Like the original, the WDTV Live’s main purpose is to playback on your TV; music, video, and photos from USB hard drives, thumb drives, or any storage device that can be connected by USB. With this latest model there are a few additions, though. The main one of these is network connectivity, which comes in the form of an Ethernet socket on the back. There’s no inbuilt wireless but you could use a wireless-to-wired adapter or a USB wireless adapter (a list of compatible adapters is available here). Once connected, you can access shared drives or media servers on your home network and connect to a number of online services. At present these consist of YouTube, Live365 Internet Radio, Pandora music streaming, and Flickr but we’re led to believe other services may become available in the coming months.

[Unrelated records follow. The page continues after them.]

(** [[...a]] *)
Definition spread (a : loc) : M loc :=
  fun h => new_array (contents h a) h.

(** [a.filter(f)] *)
Definition Array_filter (f : MenuItem -> bool) (a : loc) : M loc :=
  fun h => new_array (List.filter f (contents h a)) h.

(** [a.sort(comparefn)]: sorts [a] itself and returns it. *)
Definition Array_sort (comparefn : MenuItem -> MenuItem -> JS.Num) (a : loc) : M loc :=
  fun h => (a, <[a := JS.sort comparefn (contents h a)]> h).

(** The search predicate of [items.filter(...)], for a non-empty query. *)
Definition matchesQuery (searchQuery : string) (item : MenuItem) : bool :=
  let query := JS.toLowerCase searchQuery in
  match name item with
  | Some n => JS.includes (JS.toLowerCase n) query
  | None => false
  end
  || (JS.truthy (name_ar item) &&
      match name_ar item with Some s => JS.includes s searchQuery | None => false end)
  || (JS.truthy (description item) &&
      match description item with
      | Some s => JS.includes (JS.toLowerCase s) query
      | None => false
      end)
  || (JS.truthy (description_ar item) &&
      match description_ar item with Some s => JS.includes s searchQuery | None => false end).

(** [Array.isArray(a.price) ? Math.min(...a.price) : (a.price || 0)] *)
Definition minPriceOf (a : MenuItem) : JS.Num :=
  match price a with
  | PArr ps => JS.Math_min ps
  | PNum n => JS.Fin (JS.or0 n)
  | PNull | PUndefined | PEmptyStr => JS.Fin 0
  end.

(** [Array.isArray(a.price) ? Math.max(...a.price) : (a.price || 0)] *)
Definition maxPriceOf (a : MenuItem) : JS.Num :=
  match price a with
  | PArr ps => JS.Math_max ps
  | PNum n => JS.Fin (JS.or0 n)
  | PNull | PUndefined | PEmptyStr => JS.Fin 0
  end.

Definition compareLowHigh (a b : MenuItem) : JS.Num :=
  JS.sub (minPriceOf a) (minPriceOf b).

Definition compareHighLow (a b : MenuItem) : JS.Num :=
  JS.sub (maxPriceOf b) (maxPriceOf a).

Definition nonEmpty (s : string) : bool :=
  match s with EmptyString => false | String _ _ => true end.

Definition getFilteredAndSortedItems (menuData : Catalog) (p : Page) : M loc :=
  match menuData !! selectedCategory p with
  | None => new_array []
  | Some categoryData =>
      match items categoryData with
      | None => new_array []
      | Some catalogItems =>
          let* items := spread catalogItems in
          let* items := (if nonEmpty (searchQuery p)
                         then Array_filter (matchesQuery (searchQuery p)) items
                         else ret items) in
          let* items := match priceSort p with
                        | low_high => Array_sort compareLowHigh items
                        | high_low => Array_sort compareHighLow items
                        | default_order => ret items
                        end in
          ret items
      end
  end.

(** The array the engine hands to the view. *)
Definition filteredItems (menuData : Catalog) (p : Page) (h : Store) : list MenuItem :=
  let (r, h') := getFilteredAndSortedItems menuData p h in contents h' r.

(** ** Price formatting and the order composer *)

Definition nl : string := String "010" EmptyString.

(** A call [window.open(url, target)]. *)
Record Navigation := { url : string; target : string }.

(** [language === 'ar' && item.name_ar ? item.name_ar : item.name] *)
Definition itemName (language : Language) (item : CartLine) : option string :=
  match language with
  | ar => if JS.truthy (name_ar (line_item item)) then name_ar (line_item item)
          else line_name item
  | en => line_name item
  end.

Definition greeting (language : Language) : string :=
  match language with
  | en => "Hello! I'd like to place an order from Matbakh Gedity." ++ nl ++ nl
  | ar => "مرحباً! أود تقديم طلب من مطبخ جديتي." ++ nl ++ nl
  end.

Definition totalLabel (language : Language) : string :=
  match language with en => "Total" | ar => "المجموع" end.

Definition notesLabel (language : Language) : string :=
  match language with en => "Special Instructions" | ar => "تعليمات خاصة" end.

Definition thanks (language : Language) : string :=
  match language with en => "Thank you!" | ar => "شكراً!" end.

(** The order message, for a rendering [show] of amounts. *)
Section Composer.
Variable show : JS.Num -> string.

Definition lineTotal (item : CartLine) : Z :=
  JS.opt_or0 (line_price item) * JS.or0 (line_quantity item).

Definition composeMessage (p : Page) : string :=
  let message := greeting (language p) in
  let message :=
    fold_left (fun message item =>
                 message ++ "• " ++ JS.toString (JS.Fin (line_quantity item)) ++ "x "
                   ++ JS.str (itemName (language p) item) ++ " - EGP "
                   ++ show (JS.Fin (lineTotal item)) ++ nl)
              (cart p) message in
  let message :=
    message ++ nl ++ totalLabel (language p) ++ ": EGP "
      ++ show (JS.Fin (getTotalPrice p)) in
  let message :=
    if nonEmpty (orderNotes p)
    then message ++ nl ++ nl ++ notesLabel (language p) ++ ": " ++ orderNotes p
    else message in
  message ++ nl ++ nl ++ thanks (language p).

Definition handleWhatsAppOrder (whatsappNumber : string)
    (p : Page) (opened : list Navigation) : Page * list Navigation :=
  let message := composeMessage p in
  let whatsappUrl :=
    "https://wa.me/" ++ whatsappNumber ++ "?text=" ++ JS.encodeURIComponent message in
  (p, (opened ++ [ {| url := whatsappUrl; target := "_blank" |} ])%list).
End Composer.

(** First copy of the page: numbers are rendered with [toLocaleString], whose
    output depends on the locale of the browser and is left open. *)
Module V1.
Section Locale.
Variable toLocaleString : JS.Num -> string.

Definition formatPrice (price : Price) (language : Language) : string :=
  match price with
  | PNull | PUndefined | PEmptyStr =>
      match language with en => "EGP 0" | ar => "ج.م 0" end
  | PArr ps =>
      if (length ps =? 0)%nat then
        match language with en => "EGP 0" | ar => "ج.م 0" end
      else
        let minPrice := JS.Math_min ps in
        let maxPrice := JS.Math_max ps in
        if JS.strict_eq minPrice maxPrice then
          "EGP " ++ toLocaleString minPrice
        else
          match language with
          | en => "EGP " ++ toLocaleString minPrice ++ " - " ++ toLocaleString maxPrice
          | ar => "ج.م " ++ toLocaleString minPrice ++ " - " ++ toLocaleString maxPrice
          end
  | PNum n => "EGP " ++ toLocaleString (JS.Fin n)
  end.

Definition whatsappNumber : string := "+201035087703".

Definition handleWhatsAppOrder : Page -> list Navigation -> Page * list Navigation :=
  handleWhatsAppOrder toLocaleString whatsappNumber.
End Locale.
End V1.

(** Second copy of the page: numbers are interpolated as they are. *)
Module V2.
Definition formatPrice (price : Price) (language : Language) : string :=
  match price with
  | PNull | PUndefined | PEmptyStr =>
      match language with en => "Price on request" | ar => "السعر عند الطلب" end
  | PArr ps =>
      if (length ps =? 0)%nat then
        match language with en => "Price on request" | ar => "السعر عند الطلب" end
      else
        let minPrice := JS.Math_min ps in
        let maxPrice := JS.Math_max ps in
        if JS.strict_eq minPrice maxPrice then
          "EGP " ++ JS.toString minPrice
        else
          match language with
          | en => "EGP " ++ JS.toString minPrice ++ " - " ++ JS.toString maxPrice
          | ar => "ج.م " ++ JS.toString minPrice ++ " - " ++ JS.toString maxPrice
          end
  | PNum n => "EGP " ++ JS.toString (JS.Fin n)
  end.

Definition whatsappNumber : string := "+201000000000".

Definition handleWhatsAppOrder : Page -> list Navigation -> Page * list Navigation :=
  handleWhatsAppOrder JS.toString whatsappNumber.
End V2.


(** ** Vocabulary of the stated properties *)

(** The unit price of a line, a missing price counting as [0]. *)
Definition unitPrice (l : CartLine) : Z :=
  match line_price l with
  | Some n => n
  | None => 0
  end.

(** The sum over the lines of quantity times unit price. *)
Fixpoint sumLines (c : list CartLine) : Z :=
  match c with
  | [] => 0
  | l :: c' => line_quantity l * unitPrice l + sumLines c'
  end.

(** The line of the cart that carries a given name, if any. *)
Definition lineOf (n : option string) (p : Page) : option CartLine :=
  find (same_name n) (cart p).

Definition quantityOf (n : option string) (p : Page) : option Z :=
  line_quantity <$> lineOf n p.

Definition priceOf (n : option string) (p : Page) : option (option Z) :=
  line_price <$> lineOf n p.

Definition uniqueNames (p : Page) : Prop := NoDup (map line_name (cart p)).

Definition positiveQuantities (p : Page) : Prop :=
  Forall (fun l => 0 < line_quantity l) (cart p).

(** Every [addToCart] of a sequence is given a positive quantity, as the
    calls of the page are (they leave the default, 1). *)
Definition addsPositive (op : CartOp) : Prop :=
  match op with
  | AddToCart _ quantity => 0 < quantity
  | _ => True
  end.

(** [m] is the least (greatest) element of [l]. *)
Definition least (m : Z) (l : list Z) : Prop := In m l /\ Forall (Z.le m) l.
Definition greatest (m : Z) (l : list Z) : Prop := In m l /\ Forall (Z.ge m) l.

(** The order of the numbers, [NaN] being comparable to nothing. *)
Definition num_le (a b : JS.Num) : Prop :=
  match a, b with
  | JS.NaN, _ | _, JS.NaN => False
  | JS.NegInf, _ | _, JS.PosInf => True
  | JS.Fin x, JS.Fin y => x <= y
  | _, _ => False
  end.

#[global] Instance Num_eq_dec : EqDecision JS.Num.
Proof. solve_decision. Defined.

Definition notNaN (a : JS.Num) : Prop := a <> JS.NaN.

(** Ascending by the low-high key, descending by the high-low key. *)
Definition lowHighOrder (x y : MenuItem) : Prop := num_le (minPriceOf x) (minPriceOf y).
Definition highLowOrder (x y : MenuItem) : Prop := num_le (maxPriceOf y) (maxPriceOf x).

(** The items of a list whose sort key is [k], in the order of the list. *)
Definition withKey (key : MenuItem -> JS.Num) (k : JS.Num) (l : list MenuItem) : list MenuItem :=
  List.filter (fun x => bool_decide (key x = k)) l.

(** [q] occurs in [s]. *)
Definition occursIn (q s : string) : Prop :=
  exists pre suf, s = pre ++ q ++ suf.







(** The literal that names the currency in each language. *)
Definition currency (language : Language) : string :=
  match language with en => "EGP" | ar => "ج.م" end.

Definition missingPrice (price : Price) : Prop :=
  price = PNull \/ price = PUndefined \/ price = PEmptyStr \/ price = PArr [].







(** A catalog whose selected category has the item array [its]. *)
Definition showsCategory (menuData : Catalog) (p : Page) (h : Store)
    (its : list MenuItem) : Prop :=
  exists categoryData a,
    menuData !! selectedCategory p = Some categoryData /\
    items categoryData = Some a /\
    h !! a = Some its.

(** The items that pass the search box, in catalog order. *)
Definition searched (p : Page) (its : list MenuItem) : list MenuItem :=
  if nonEmpty (searchQuery p) then List.filter (matchesQuery (searchQuery p)) its
  else its.

(** The order that a sort mode gives to a list of items. *)
Definition sortedBy (mode : SortMode) (l : list MenuItem) : list MenuItem :=
  match mode with
  | low_high => JS.sort compareLowHigh l
  | high_low => JS.sort compareHighLow l
  | default_order => l
  end.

Those services that are currently included are nicely presented and easy to navigate and set up. However, the reliance on an onscreen keyboard to search for things is somewhat tedious.
The device itself has had a minor overhaul as well, with a change from glossy black plastic to matt grey. It’s also slightly smaller than its predecessor. On the left side is a single USB port, as on the original, while round the back is the new Ethernet port and two jack sockets that join the existing HDMI, optical digital audio, second USB port, and power socket. The two jack plugs that are labelled ‘AV OUT’ and ‘Y Pb Pr’ use proprietary cables to add stereo audio and composite video and component video, respectively. The HDMI port is now version 1.3 compliant so can transport the latest audio formats and supports deep color mode. All told, where the original WDTV had somewhat limited connectivity, the Live caters for near enough every connectivity eventuality.

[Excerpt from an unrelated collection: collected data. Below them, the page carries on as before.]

(** The direct base class; [Exception] is the root of this fragment. *)
Definition base (c : exc_class) : option exc_class :=
  match c with
  | Exception => None
  | OSError => Some Exception
  | FileNotFoundError => Some OSError
  | PermissionError => Some OSError
  | ValueError => Some Exception
  | UnicodeDecodeError => Some ValueError
  | TypeError => Some Exception
  | SubprocessError => Some Exception
  | CalledProcessError => Some SubprocessError
  | TimeoutExpired => Some SubprocessError
  end.

Fixpoint issubclass_fuel (fuel : nat) (c d : exc_class) : bool :=
  exc_class_eqb c d ||
  match fuel with
  | O => false
  | S fuel' =>
      match base c with
      | Some b => issubclass_fuel fuel' b d
      | None => false
      end
  end.

(** [issubclass(c, d)]; the hierarchy above is three levels deep. *)
Definition issubclass (c d : exc_class) : bool := issubclass_fuel 3 c d.
Arguments issubclass : simpl never.

(** An exception instance: its class and what [str(e)] gives. *)
Record exception : Type := mkExc { cls : exc_class; msg : string }.

(** [sep.join(l)]: raises [TypeError] on an item that is not a [str]. *)
Fixpoint strs (l : list value) : option (list string) :=
  match l with
  | [] => Some []
  | PyNone :: _ => None
  | PyStr s :: l' =>
      match strs l' with
      | Some r => Some (s :: r)
      | None => None
      end
  end.

End Py.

The remote is essentially identical to the original WDTV’s, except for a change to a matt finish to match the main unit, so remains just as logically laid out and easy to use. That said, if Western Digital had added a numpad, it would have made typing quicker and easier.

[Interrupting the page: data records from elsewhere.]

Lemma plus_digits_run {A} (c : ascii) (d r : list ascii)
    (k : list ascii -> list ascii -> option A) (v : A) :
  Forall (fun c => is_digit c = true) (c :: d) ->
  match r with c :: _ => is_digit c = false | [] => True end ->
  k (c :: d) r = Some v -> plus_digits ((c :: d) ++ r) k = Some v.
Proof.
  intros Hd Hr Hk. inversion Hd as [|? ? Hc Hd']; subst. cbn [app plus_digits]. rewrite Hc.
  apply (star_digits_run d r (fun t r => k (c :: t) r)); assumption.
Qed.

Lemma lazy_dot_skip {A} (u r : list ascii) (k : list ascii -> option A) (v : A) :
  Forall (fun c => is_line_terminator c = false /\ forall t, k (c :: t) = None) u ->
  k r = Some v -> lazy_dot (u ++ r) k = Some v.
Proof.
  intros Hu Hk. induction Hu as [|c u [Hlt Hc] Hu IH]; cbn [app].
  - destruct r; cbn [lazy_dot]; rewrite Hk; reflexivity.
  - cbn [lazy_dot]. rewrite Hc, Hlt. exact IH.
Qed.

Lemma dims_regex_search_shape (s d1 d2 : list ascii) :
  dims_shape s d1 d2 -> dims_regex_search s = Some (d1, d2).
Proof.
  intros (u1 & u2 & u3 & -> & Hn1 & Hn2 & Hd1 & Hd2 & Hu1 & Hu2 & Hu3).
  assert (Hat : dims_regex_at (d1 ++ u1 ++ "x"%char :: u2 ++ d2 ++ u3) = Some (d1, d2)).
  { unfold dims_regex_at. destruct d1 as [|c1 d1]; [congruence|].
    apply plus_digits_run; [exact Hd1| |].
    - destruct u1 as [|c u1]; [reflexivity|]. inversion Hu1 as [|? ? [H _]]; exact H.
    - apply lazy_dot_skip.
      + eapply Forall_impl; [exact Hu1|]. intros c (_ & Hx & Hl). split; [exact Hl|].
        intros t. rewrite Hx. reflexivity.
      + change (Ascii.eqb "x" "x") with true. cbv iota beta.
        apply lazy_dot_skip.
        * eapply Forall_impl; [exact Hu2|]. intros c (Hd & Hl). split; [exact Hl|].
          intros t. simpl. rewrite Hd. reflexivity.
        * destruct d2 as [|c2 d2]; [congruence|].
          apply (plus_digits_run c2 d2 u3 (fun g2 _ => Some ((c1 :: d1), g2))); auto. }
  destruct d1 as [|c1 d1]; [congruence|]. cbn [app] in Hat |- *.
  cbn [dims_regex_search]. rewrite Hat. reflexivity.
Qed.

Lemma createFurnitureObjectOnCanvas_group (item : furniture_item) (x y : Q) (s : scene) :
  fst (createFurnitureObjectOnCanvas item x y s) = next_ref s /\
  obj_at (snd (createFurnitureObjectOnCanvas item x y s)) (next_ref s) =
    Some (mkObj (SGroup (mkRect x y (inject_Z (fst (furniture_size (f_dimensions item))))
                               (inject_Z (snd (furniture_size (f_dimensions item)))))
                        (f_name item)) false true false None None None).
Proof.
  unfold createFurnitureObjectOnCanvas.
  destruct (furniture_size (f_dimensions item)) as [w h]. cbn [fst snd alloc].
  split; [reflexivity|]. unfold obj_at.
  rewrite (proj1 (bringObjectToFront_store _ _)). cbn [canvas_add set_objects heap].
  apply lookup_insert_eq.
Qed.

(** C8: a dropped item whose dimension string is a run of digits, a
    separator, [x], a separator and a second run of digits (units and
    quotes around them allowed) gets a placeholder group whose rectangle is
    [parseInt] of the two runs wide and high and whose label is the item's
    name; a string the pattern does not match gives the default 60 x 40;
    and the sofa's [84" x 36"] parses to 84 by 36. *)
Theorem furniture_dimensions_parsed (item : furniture_item) (e : editor) (p : point)
    (d1 d2 : list ascii)
    (Hs : dims_shape (list_ascii_of_string (f_dimensions item)) d1 d2) :
  furniture_size (f_dimensions item) = (parseInt_digits d1, parseInt_digits d2) /\
  obj_at (scn (step e (DropFurniture item p))) (next_ref (scn e)) =
    Some (mkObj (SGroup (mkRect (snap (px p)) (snap (py p))
                                (inject_Z (parseInt_digits d1)) (inject_Z (parseInt_digits d2)))
                        (f_name item)) false true false None None None) /\
  (forall dims, dims_regex_search (list_ascii_of_string dims) = None ->
                furniture_size dims = (60%Z, 40%Z)) /\
  furniture_size sofa_dims = (84%Z, 36%Z).
Proof.
  assert (Hfs : furniture_size (f_dimensions item) = (parseInt_digits d1, parseInt_digits d2)).
  { unfold furniture_size. rewrite (dims_regex_search_shape _ _ _ Hs). reflexivity. }
  split; [exact Hfs|]. split; [|split].
  - rewrite scn_step. cbn [dispatch].
    pose proof (createFurnitureObjectOnCanvas_group item (snap (px p)) (snap (py p)) (scn e))
      as [_ Hg].
    destruct (createFurnitureObjectOnCanvas item (snap (px p)) (snap (py p)) (scn e))
      as [g s1]; cbn [fst snd] in Hg.
    cbn [with_selected with_scene scn]. rewrite Hg, Hfs. reflexivity.
  - intros dims H. unfold furniture_size. rewrite H. reflexivity.
  - vm_compute. reflexivity.
Qed.

Lemma furniture_dimensions_parsed_witness :
  dims_shape (list_ascii_of_string (f_dimensions sofa))
             ["8"%char; "4"%char] ["3"%char; "6"%char] /\
  obj_at (scn (step init_editor (DropFurniture sofa (mkPoint 300 300)))) 102%nat =
    Some (mkObj (SGroup (mkRect 300 300 84 36) "Sofa") false true false None None None).
Proof.
  assert (Hs : dims_shape (list_ascii_of_string (f_dimensions sofa))
                          ["8"%char; "4"%char] ["3"%char; "6"%char]).
  { exists ["034"%char; " "%char], [" "%char], ["034"%char].
    repeat split; try discriminate; repeat constructor. }
  split; [exact Hs|].
  destruct (furniture_dimensions_parsed sofa init_editor (mkPoint 300 300) _ _ Hs)
    as (_ & Hg & _).
  replace 102%nat with (next_ref (scn init_editor)) by (vm_compute; reflexivity).
  rewrite Hg. vm_compute. reflexivity.
Defined.

(* ------------------------------------------------------------------ *)
(** ** The label upsert *)

Lemma scene_ext (s t : scene) :
  heap s = heap t -> objects s = objects t -> roomLabels s = roomLabels t ->
  roomCounter s = roomCounter t -> next_ref s = next_ref t -> s = t.
Proof. destruct s, t; simpl; intros; subst; reflexivity. Qed.

Lemma lookup_update_obj (x r : nat) (f : fobj -> fobj) (s : scene) :
  heap (update_obj x f s) !! r = if decide (x = r) then f <$> heap s !! r else heap s !! r.
Proof.
  unfold update_obj. destruct (heap s !! x) as [o|] eqn:E; cbn [heap];
    case_decide; subst.
  - rewrite lookup_insert_eq, E. reflexivity.
  - rewrite lookup_insert_ne by assumption. reflexivity.
  - rewrite E. reflexivity.
  - reflexivity.
Qed.

Lemma update_obj_fields (x : nat) (f : fobj -> fobj) (s : scene) :
  objects (update_obj x f s) = objects s /\ roomLabels (update_obj x f s) = roomLabels s /\
  roomCounter (update_obj x f s) = roomCounter s /\ next_ref (update_obj x f s) = next_ref s.
Proof. unfold update_obj. destruct (heap s !! x); auto. Qed.

Lemma set_text_set_text (a b a' b' : Q) (t t' : string) (o : fobj) :
  set_text a b t (set_text a' b' t' o) = set_text a b t o.
Proof. unfold set_text. destruct (o_shape o) eqn:E; cbn [o_shape]; rewrite ?E; reflexivity. Qed.

Lemma set_text_dimension_label (a b : Q) (t id kind : string) :
  set_text a b t (dimension_label a b t id kind) = dimension_label a b t id kind.
Proof. reflexivity. Qed.

(** C2: the label upsert is idempotent. Running it a second time with the
    same room id and bounds gives back exactly the scene of the first run,
    same heap, draw order and registry. So the second call creates no new
    objects and changes no label. After a call the registry holds one
    pair for the id. That pair is the one already registered, with the
    draw order unchanged, or else two fresh, distinct references. *)
Theorem label_upsert_idempotent (roomId : string) (l t w h : Q) (wf hf : Z) (s : scene) :
  let s1 := createRoomDimensionLabels roomId l t w h wf hf s in
  createRoomDimensionLabels roomId l t w h wf hf s1 = s1 /\
  exists wl hl, roomLabels s1 !! roomId = Some (wl, hl) /\
    match roomLabels s !! roomId with
    | Some p => p = (wl, hl) /\ objects s1 = objects s
    | None => wl = next_ref s /\ hl = S (next_ref s)
    end.
Proof.
  cbv zeta.
  destruct (roomLabels s !! roomId) as [[wl hl]|] eqn:E.
  - assert (Hs1 : createRoomDimensionLabels roomId l t w h wf hf s =
      update_obj hl (set_text (l + w + 15) (t + h / 2) (feet_text hf))
        (update_obj wl (set_text (l + w / 2) (t + h + 15) (feet_text wf)) s)).
    { unfold createRoomDimensionLabels. rewrite E. reflexivity. }
    rewrite Hs1.
    destruct (update_obj_fields wl (set_text (l + w / 2) (t + h + 15) (feet_text wf)) s)
      as (O1 & L1 & C1 & N1).
    destruct (update_obj_fields hl (set_text (l + w + 15) (t + h / 2) (feet_text hf))
                (update_obj wl (set_text (l + w / 2) (t + h + 15) (feet_text wf)) s))
      as (O2 & L2 & C2 & N2).
    split.
    + unfold createRoomDimensionLabels at 1. rewrite L2, L1, E.
      apply scene_ext.
      * apply map_eq. intros r. rewrite !lookup_update_obj.
        repeat case_decide; subst; try congruence;
          destruct (heap s !! r); cbn [fmap option_fmap option_map];
          rewrite ?set_text_set_text; reflexivity.
      * rewrite !(proj1 (update_obj_fields _ _ _)). reflexivity.
      * rewrite !(proj1 (proj2 (update_obj_fields _ _ _))). reflexivity.
      * rewrite !(proj1 (proj2 (proj2 (update_obj_fields _ _ _)))). reflexivity.
      * rewrite !(proj2 (proj2 (proj2 (update_obj_fields _ _ _)))). reflexivity.
    + exists wl, hl. rewrite L2, L1. split; [exact E|]. split; [reflexivity|].
      rewrite O2, O1. reflexivity.
  - set (Lw := dimension_label (l + w / 2) (t + h + 15) (feet_text wf) roomId "width").
    set (Lh := dimension_label (l + w + 15) (t + h / 2) (feet_text hf) roomId "height").
    assert (Hs1 : createRoomDimensionLabels roomId l t w h wf hf s =
      mkScene (<[S (next_ref s) := Lh]> (<[next_ref s := Lw]> (heap s)))
              (objects s ++ [next_ref s] ++ [S (next_ref s)])
              (<[roomId := (next_ref s, S (next_ref s))]> (roomLabels s))
              (roomCounter s) (S (S (next_ref s)))).
    { unfold createRoomDimensionLabels. rewrite E.
      unfold alloc, canvas_add, set_labels, set_objects. cbn.
      rewrite <- app_assoc. reflexivity. }
    rewrite Hs1. split.
    + unfold createRoomDimensionLabels at 1. cbn [roomLabels].
      rewrite lookup_insert_eq.
      apply scene_ext.
      * apply map_eq. intros r. rewrite !lookup_update_obj. cbn [heap].
        repeat case_decide; subst; try lia.
        -- rewrite lookup_insert_eq. reflexivity.
        -- rewrite lookup_insert_ne by lia. rewrite lookup_insert_eq. reflexivity.
        -- reflexivity.
      * rewrite !(proj1 (update_obj_fields _ _ _)). reflexivity.
      * rewrite !(proj1 (proj2 (update_obj_fields _ _ _))). reflexivity.
      * rewrite !(proj1 (proj2 (proj2 (update_obj_fields _ _ _)))). reflexivity.
      * rewrite !(proj2 (proj2 (proj2 (update_obj_fields _ _ _)))). reflexivity.
    + exists (next_ref s), (S (next_ref s)). cbn [roomLabels].
      rewrite lookup_insert_eq. auto.
Qed.

(* ------------------------------------------------------------------ *)
(** ** A well-formedness invariant of the reachable scenes *)

Lemma remove_first_In (r x : nat) (l : list nat) : In x (remove_first r l) -> In x l.
Proof.
  induction l as [|y l IH]; simpl; [auto|].
  destruct (Nat.eqb_spec r y); simpl; intuition.
Qed.

Lemma remove_first_NoDup (r : nat) (l : list nat) : List.NoDup l -> List.NoDup (remove_first r l).
Proof.
  induction 1 as [|y l Hy Hl IH]; simpl; [constructor|].
  destruct (Nat.eqb_spec r y); [exact Hl|].
  constructor; [|exact IH]. intros Hin. apply Hy. eapply remove_first_In; eauto.
Qed.

Lemma remove_first_not_In (r x : nat) (l : list nat) :
  List.NoDup l -> In x (remove_first r l) -> x <> r.
Proof.
  induction 1 as [|y l Hy Hl IH]; simpl; [contradiction|].
  destruct (Nat.eqb_spec r y) as [->|Hne].
  - intros Hin ->. contradiction.
  - intros [->|Hin]; [congruence|]. apply IH, Hin.
Qed.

Although that covers the main feature updates to the WDTV Live, there is a little more going on including a complete overhaul of the menu system. As such, everything looks and feels a little slicker and it’s easier to find the files you’re looking for. In particular, music is now organised into a proper library so you can whittle down your music selection by Artist >> Album >> Track, whereas the previous version just presented a list of all tracks by an artist or on an album.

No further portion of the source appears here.